EXERCISE DIRECTIONS - Wherever the line with "Returns (inr (i" sits in the listing below, transcribe from it up to and including the line with "- unfold argumentResolved", exactly, and leave the remaining lines out.

***

(** C4.  When every named field resolves, each from the source
    [jsValue.Get(field)] into the destination [dst.field], the record
    resolver returns the destination and, after the allocation
    [name := T{}] that it emits first when no destination was supplied
    (the local [name] then being the destination), the statements of the
    fields one after the other in declaration order. *)
Theorem record_fields_in_order gen fuel name jsValue Fields dst bodies :
  Forall2
    (fieldResolved (ResolveValue gen fuel) name jsValue (destination name dst))
    (namedEntries Fields) bodies ->
  ResolveValue gen (S fuel) name jsValue (StructType Fields) dst =
  Returns (Some (destination name dst),
           recordAllocation name dst Fields ++ concat bodies, None).
Proof.
  intros Hall. rewrite ResolveValue_StructType.
  exact (resolveStruct_returns _ _ _ _ _ _ Hall).
Qed.

Lemma record_fields_in_order_witness :
  ResolveValue sampleGen 3 "r" (argumentSource 0) sampleRecord None =
  Returns
    (Some (Ident "r"),
     [AssignStmt [Ident "r"] DEFINE [CompositeLit sampleRecord]] ++
     concat
       [[AssignStmt [SelectorExpr (Ident "r") "Count"] ASSIGN
           [castTo "int32"
              (readAs (fieldSource (argumentSource 0) "Count") "Int")]];
        [kindGuard (fieldSource (argumentSource 0) "Items")
           [lengthQuery "rItemsEltLen" (fieldSource (argumentSource 0) "Items");
            countedLoop "rItemsEltIdx" (Ident "rItemsEltLen")
              [AssignStmt
                 [IndexExpr (SelectorExpr (Ident "r") "Items")
                    (Ident "rItemsEltIdx")]
                 ASSIGN
                 [readAs
                    (elementSource (fieldSource (argumentSource 0) "Items")
                       "rItemsEltIdx")
                    "String"]]]]],
     None).
Proof.
  apply (record_fields_in_order sampleGen 2 "r" (argumentSource 0)
           [mkField ["Count"] (Ident "int32");
            mkField [] (MapType (Ident "string") (Ident "int"));
            mkField ["Items"] (StarExpr (ArrayType None (Ident "string")))]
           None).
  constructor; [eexists; vm_compute; reflexivity |].
  constructor; [eexists; vm_compute; reflexivity |].
  constructor.
Defined.

(** C10.  A field entry without names (an embedded field) is passed
    over: a record made of one such entry resolves, whatever the type of
    the entry, to the bare allocation (to nothing when a destination is
    supplied) and to no error; and taking such an entry out of a record
    changes nothing in what the record resolves to, apart from the record
    type spelled in the allocation statement. *)
Theorem record_skips_embedded_field gen fuel name jsValue T :
  (forall dst,
     ResolveValue gen fuel name jsValue (StructType [mkField [] T]) dst =
     Returns (Some (destination name dst),
              recordAllocation name dst [mkField [] T], None))
  /\ (forall before after d,
        ResolveValue gen fuel name jsValue
          (StructType (before ++ mkField [] T :: after)) (Some d) =
        ResolveValue gen fuel name jsValue
          (StructType (before ++ after)) (Some d))
  /\ (forall before after,
        afterFirstStatement
          (ResolveValue gen fuel name jsValue
             (StructType (before ++ mkField [] T :: after)) None) =
        afterFirstStatement
          (ResolveValue gen fuel name jsValue
             (StructType (before ++ after)) None)).
Proof.
  split; [| split].
  - intros dst. rewrite ResolveValue_StructType.
    destruct dst; reflexivity.
  - intros before after d.
    rewrite !ResolveValue_StructType, !resolveStruct_entries,
      namedEntries_embedded.
    reflexivity.
  - intros before after.
    rewrite !ResolveValue_StructType, !resolveStruct_entries,
      namedEntries_embedded.
    cbn [recordAllocation destination].
    rewrite (recordEntriesLoop_acc _ _ _ _ _ [_]).
    rewrite (recordEntriesLoop_acc _ _ _ _ _
               [AssignStmt _ _ [CompositeLit (StructType (before ++ after))]]).
    destruct (recordEntriesLoop _ _ _ _ _ _) as [[err | rest] | |];
      reflexivity.
Qed.

(** ** The argument-list driver *)

Lemma NumFields_from params n m :
  fold_left
    (fun n g => let m := length (Names g) in n + (if Nat.eqb m 0 then 1 else m))
    params (n + m) =
  n + fold_left
        (fun n g =>
           let m := length (Names g) in n + (if Nat.eqb m 0 then 1 else m))
        params m.
Proof.
  revert m. induction params as [| f params IH]; intros m; simpl.
  - reflexivity.
  - rewrite <- Nat.add_assoc. apply IH.
Qed.

Lemma NumFields_cons f params :
  NumFields (f :: params) =
  (if Nat.eqb (length (Names f)) 0 then 1 else length (Names f)) +
  NumFields params.
Proof.
  unfold NumFields. simpl.
  rewrite <- NumFields_from, Nat.add_0_r. reflexivity.
Qed.

Lemma namedEntries_length_le params :
  length (namedEntries params) <= NumFields params.
Proof.
  induction params as [| f params IH]; [reflexivity |].
  rewrite namedEntries_cons, NumFields_cons, length_app, length_map.
  destruct (Nat.eqb_spec (length (Names f)) 0); lia.
Qed.

Lemma namedEntries_length_named params :
  Forall (fun p => Names p <> []) params ->
  length (namedEntries params) = NumFields params.
Proof.
  induction 1 as [| f params Hf _ IH]; [reflexivity |].
  rewrite namedEntries_cons, NumFields_cons, length_app, length_map.
  destruct (Nat.eqb_spec (length (Names f)) 0) as [Hz |]; [| lia].
  destruct (Names f); [contradiction | discriminate].
Qed.

Lemma argumentsResolved_length rv i entries results :
  argumentsResolved rv i entries results -> length results = length entries.
Proof. induction 1; simpl; congruence. Qed.

Section Arguments.
Variable rv : resolver_fn.

Lemma argEntriesLoop_app l1 l2 st :
  argEntriesLoop rv (l1 ++ l2) st =
  (r ← argEntriesLoop rv l1 st;
   match r with
   | inl err => Returns (inl err)
   | inr st' => argEntriesLoop rv l2 st'
   end).
Proof.
  revert st. induction l1 as [| [n t] l1 IH]; intros [[i args] acc]; simpl.
  - reflexivity.
  - destruct (rv _ _ _ _) as [[[e body] err] | |]; simpl;
      try reflexivity.
    destruct (decide _); [| reflexivity].
    destruct err; [reflexivity | apply IH].
Qed.

Lemma paramNamesLoop_entries t names st :
  paramNamesLoop rv t names st =
  argEntriesLoop rv (map (fun n => (n, t)) names) st.
Proof.
  revert st. induction names as [| n names IH]; intros [[i args] acc]; simpl.
  - reflexivity.
  - unfold argumentSource.
    destruct (rv _ _ _ _) as [[[e body] err] | |]; simpl;
      try reflexivity.
    destruct (decide _); [| reflexivity].
    destruct err; [reflexivity | apply IH].
Qed.

Lemma paramsLoop_entries params st :
  paramsLoop rv params st = argEntriesLoop rv (namedEntries params) st.
Proof.
  revert st. induction params as [| f params IH]; intros st.
  - reflexivity.
  - rewrite namedEntries_cons, argEntriesLoop_app.
    cbn [paramsLoop]. rewrite paramNamesLoop_entries.
    destruct (argEntriesLoop _ _ _) as [[err | st'] | |]; simpl;
      [reflexivity | apply IH | reflexivity | reflexivity].
Qed.

Lemma argEntriesLoop_returns i entries results :
  argumentsResolved rv i entries results ->
  forall args acc,
    i + length entries <= length args ->
    argEntriesLoop rv entries (i, args, acc) =
    Returns (inr (i + length entries,
                  take i args ++ map fst results ++
                  drop (i + length entries) args,
                  acc ++ concat (map snd results))).
Proof.
  induction 1 as [i | i [n t] [e body] entries results Hres _ IH];
    intros args acc Hlen; simpl in *.
  - rewrite Nat.add_0_r, take_drop, app_nil_r. reflexivity.
  - unfold argumentResolved in Hres. simpl in Hres. rewrite Hres. simpl.
    destruct (decide (i < length args)) as [Hi | Hi]; [| lia].
    rewrite IH by (rewrite length_insert; lia).
    rewrite (take_S_r _ _ e) by (apply list_lookup_insert_eq; exact Hi).
    rewrite take_insert_ge by lia.
    rewrite drop_insert_lt by lia.
    rewrite <- !app_assoc. simpl.
    replace (i + S (length entries)) with (S (i + length entries)) by lia.
    reflexivity.
Qed.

***

WRITTEN RESPONSE -
    Returns (inr (i + length entries,
                  take i args ++ map fst results ++
                  drop (i + length entries) args,
                  acc ++ concat (map snd results))).
Proof.
  induction 1 as [i | i [n t] [e body] entries results Hres _ IH];
    intros args acc Hlen; simpl in *.
  - rewrite Nat.add_0_r, take_drop, app_nil_r. reflexivity.
  - unfold argumentResolved in Hres. simpl in Hres. rewrite Hres. simpl.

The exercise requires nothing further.